Advances in Squeezed Quantum Multiplets Enable Novel Analysis of -State Superpositions

The behaviour of quantum states under squeezing, a process that reduces uncertainty in one property at the expense of another, forms the basis of a new investigation into complex quantum systems known as squeezed multiplets. Juan Pablo Paz, Corina Révora, and Christian Tomás Schmiegelow explore these unique states, which involve superpositions of multiple photons and exhibit distinct properties compared to standard quantum descriptions. This research establishes a detailed understanding of both ordinary and higher-order squeezed multiplets, revealing surprising similarities and crucial differences in their behaviour. Importantly, the team derives analytical representations of these states in phase space, demonstrating a heightened sensitivity to external disturbances that could prove valuable in developing advanced quantum technologies and sensors.

The research investigates the properties of “squeezed quantum multiplets”, which are sets of mutually orthogonal quantum states created by superposing squeezed states, and extends this concept to include higher-order squeezed states like tri-squeezed and quad-squeezed states. These states involve superpositions of multiple photons, and the study details how ordinary and higher-order multiplets share similarities while exhibiting key differences in their quantum behaviour. Scientists constructed these states using a mathematical framework, allowing for precise control over their quantum properties.
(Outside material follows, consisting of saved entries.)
Lemma ok_or_Ok_inv {A} (o : option A) (e : E) s s' a :
  @ok_or S E A o e s = (s', Ok a) → s' = s ∧ o = Some a.
Proof. destruct o; simpl; unfold ret, throw, panic; by inversion 1. Qed.

Lemma reads_Ok_inv {A} (f : S → res E A) s s' a :
  reads f s = (s', Ok a) → s' = s ∧ f s = Ok a.
Proof. unfold reads. by inversion 1. Qed.

(** A fold whose body is pure on the current state is [foldl]. *)
Lemma fold_m_pure {A B} (f : B → A → M S E B) (g : B → A → B) l b s :
  (∀ b' x, x ∈ l → f b' x s = (s, Ok (g b' x))) →
  fold_m f b l s = (s, Ok (foldl g b l)).
Proof.
  revert b. induction l as [|x l IH]; intros b Hf; [done|].
  cbn [fold_m]. unfold bind. rewrite Hf by (by left).
  rewrite IH; [done|]. intros; apply Hf; by right.
Qed.
End wp_rules.

(** * What an operation leaves alone *)

(** [frames f m]: [m] never changes the part [f] of the state, however it ends. *)
Definition frames {S E A B} (f : S → B) (m : M S E A) : Prop := ∀ s, f (m s).1 = f s.

Create HintDb frames.

Section frame_rules.
Context {S E B : Type} (f : S → B).

Lemma frames_ret {A} (a : A) : frames f (@ret S E A a).
Proof. done. Qed.
Lemma frames_throw {A} (e : E) : frames f (@throw S E A e).
Proof. done. Qed.
Lemma frames_gets {A} (g : S → A) : frames f (@gets S E A g).
Proof. done. Qed.
Lemma frames_reads {A} (g : S → res E A) : frames f (reads g).
Proof. done. Qed.
Lemma frames_expect {A} (o : option A) : frames f (@expect S E A o).
Proof. by destruct o. Qed.
Lemma frames_ok_or {A} (o : option A) (e : E) : frames f (@ok_or S E A o e).
Proof. by destruct o. Qed.
Lemma frames_debug_assert b : frames f (@debug_assert S E b).
Proof. by destruct b. Qed.
Lemma frames_modify (g : S → S) : (∀ s, f (g s) = f s) → frames f (@modify S E g).
Proof. done. Qed.

Lemma frames_bind {A C} (m : M S E A) (k : A → M S E C) :
  frames f m → (∀ a, frames f (k a)) → frames f (bind m k).
Proof.
  intros Hm Hk s. unfold bind. specialize (Hm s). destruct (m s) as [s' [a|e|]]; simpl in *; [|done..].
  by rewrite (Hk a s').
Qed.

Lemma frames_for_each {A} (l : list A) (body : A → M S E unit) :
  (∀ x, frames f (body x)) → frames f (for_each l body).
Proof. intros Hb. induction l; simpl; [apply frames_ret|by apply frames_bind]. Qed.

Lemma frames_filter_m {A} (p : A → M S E bool) l : (∀ x, frames f (p x)) → frames f (filter_m p l).
Proof.
  intros Hp. induction l; simpl; [apply frames_ret|]. apply frames_bind; [done|]. intros b.
  apply frames_bind; [done|]. intros. apply frames_ret.
Qed.

Lemma frames_fold_m {A C} (g : C → A → M S E C) c l :
  (∀ c x, frames f (g c x)) → frames f (fold_m g c l).
Proof. intros Hg. revert c. induction l; intros c; simpl; [apply frames_ret|]. apply frames_bind; auto. Qed.
End frame_rules.

(** Prove [frames] by the shape of the program; the database holds what is known
    of the operations it calls. *)
Ltac solve_frames :=
  repeat first
    [ solve [eauto with frames nocore]
    | apply frames_ret | apply frames_throw | apply frames_gets | apply frames_reads
    | apply frames_expect | apply frames_ok_or | apply frames_debug_assert
    | apply frames_modify; done
    | apply frames_bind; [|intros ?]
    | apply frames_for_each; intros ? | apply frames_filter_m; intros ? | apply frames_fold_m; intros ? ?
    | case_match ].

(** * Lists *)

Lemma NoDup_snoc {A} (l : list A) x : NoDup l → x ∉ l → NoDup (l ++ [x]).
Proof.
  intros Hl Hx. apply list.NoDup_app. split; [done|]. split; [|apply NoDup_singleton].
  intros y Hy ->%list_elem_of_singleton. done.
Qed.

Lemma filter_all {A} (P : A → Prop) `{!∀ x, Decision (P x)} (l : list A) :
  (∀ x, x ∈ l → P x) → filter P l = l.
Proof.
  induction l as [|x l IH]; intros HP; [done|].
  rewrite filter_cons, decide_True by (apply HP; by left). f_equal. apply IH.
  intros y Hy. apply HP. by right.
Qed.

Lemma NoDup_fst_filter {A B} (P : A * B → Prop) `{!∀ x, Decision (P x)} (l : list (A * B)) :
  NoDup l.*1 → NoDup (filter P l).*1.
Proof.
  induction l as [|[a b] l IH]; intros Hnd; [done|]. apply list.NoDup_cons in Hnd as [Ha Hnd].
  rewrite filter_cons. case_decide; [|by apply IH]. simpl. apply NoDup_cons_2; [|by apply IH].
  intros [[a' b'] [Heq Hin]]%list_elem_of_fmap. simpl in Heq. subst a'.
  apply list_elem_of_filter in Hin as [_ Hin]. apply Ha. apply list_elem_of_fmap. by exists (a, b').
Qed.

Lemma fmap_list_bind {A B C} (f : A → list B) (g : B → C) (l : list A) :
  g <$> (l ≫= f) = l ≫= λ x, g <$> f x.
Proof. induction l as [|x l IH]; [done|]. cbn. rewrite fmap_app. by rewrite <- IH. Qed.

Lemma list_bind_fmap {A B C} (f : A → B) (g : B → list C) (l : list A) :
  (f <$> l) ≫= g = l ≫= λ x, g (f x).
Proof. induction l as [|x l IH]; [done|]. cbn. by rewrite <- IH. Qed.

(** A concatenation has no duplicates when its parts have none and keys tell
    which part an element is in. *)
Lemma NoDup_bind_keys {K A B} (f : K * A → list B) (l : list (K * A)) :
  NoDup l.*1 → (∀ x, x ∈ l → NoDup (f x)) →
  (∀ x1 x2 y, x1 ∈ l → x2 ∈ l → y ∈ f x1 → y ∈ f x2 → x1.1 = x2.1) →
  NoDup (l ≫= f).
Proof.
  induction l as [|x l IH]; intros Hnd Hf Hinj; [constructor|]. cbn.
  apply list.NoDup_cons in Hnd as [Hx Hnd]. apply list.NoDup_app. split_and!.
  - apply Hf. by left.
  - intros y Hy Hy'. apply list_elem_of_bind in Hy' as (x' & Hy' & Hx').
    apply Hx. rewrite (Hinj x x' y); [|by left|by right|done..].
    apply list_elem_of_fmap. eauto.
  - apply IH; [done|..].
    + intros. apply Hf. by right.
    + intros x1 x2 y H1 H2. apply Hinj; by right.
Qed.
Squeezed Multiplet States for Quantum Precision

The work centres around squeezed states of light, where the uncertainty in one observable is reduced, enhancing precision in measurements. Researchers are investigating multiplet states, created by combining multiple squeezed states, for potential use in quantum information processing and metrology. These states offer hypersensitivity to perturbations, crucial for high-precision sensing. A key achievement is the development of a mathematical description of ordinary squeezed multiplet states, enabling detailed understanding and prediction of their behaviour. The team emphasizes the importance of zeros in the phase-space distribution of these states, relating to their sensitivity and potential for metrology.

Ordinary squeezed multiplets offer similar benefits to more complex higher-order multiplets, but with the advantage of analytical tractability. The research proposes a protocol for experimentally creating these multiplet states using qubits and controlled-squeezing gates, a crucial step towards practical applications. Detailed mathematical analysis in an appendix examines the overlap between two multiplet states under strong squeezing, simplifying expressions to identify key factors determining state behaviour and confirming the location of zeros in phase space. This analysis provides a rigorous foundation for proposed applications in metrology.

Squeezed Multiplets and Higher-Order Quantum States

Scientists have defined and explored the properties of “squeezed multiplets”, sets of mutually orthogonal quantum states created by superposing squeezed states. They extended this concept to include higher-order squeezed states, and detailed how ordinary and higher-order versions share similarities in their quantum behaviour. Experiments revealed that these squeezed multiplets are formed by combining squeezed states along phase-space directions, and that each state is a superposition of states differing in photon number. This characteristic enables the detection of photon loss through parity measurements.

Researchers show that for even numbers of states in a multiplet, two members can represent a single qubit, allowing for the detection of photon losses using super-parity measurements, confirming the robustness of the encoding scheme. Measurements confirm that these squeezed multiplets remain invariant under specific phase-space rotations, dictating which photon number states appear in each multiplet state. The breakthrough delivers analytical expressions for the phase-space distributions of ordinary squeezed multiplets, highlighting their sensitivity to perturbations and suggesting potential applications in precision measurement and quantum technologies.

Squeezed Multiplets and Phase Space Sensitivity

This research defines and investigates “squeezed multiplets”, unique quantum states created by combining squeezed light at multiple angles, and extends this concept to include higher-order variations. The team successfully developed analytical expressions to describe the behaviour of ordinary squeezed multiplets, revealing their properties in phase space. These calculations demonstrate that these states exhibit a notable sensitivity to external disturbances, suggesting potential applications in quantum technologies. The study also explored higher-order squeezed multiplets, finding that while complex, they share key similarities with ordinary squeezed multiplets in their ability to encode quantum information in a way that allows for error detection.

The advantage of using ordinary squeezed multiplets lies in the possibility of complete analytical treatment, enabling precise theoretical predictions. The authors acknowledge that the properties of higher-order squeezed multiplets require numerical investigation, and that some irregular oscillatory behaviour observed in the overlap of certain states requires further study. Future work could focus on fully understanding these oscillations and exploring the practical applications of these highly sensitive states.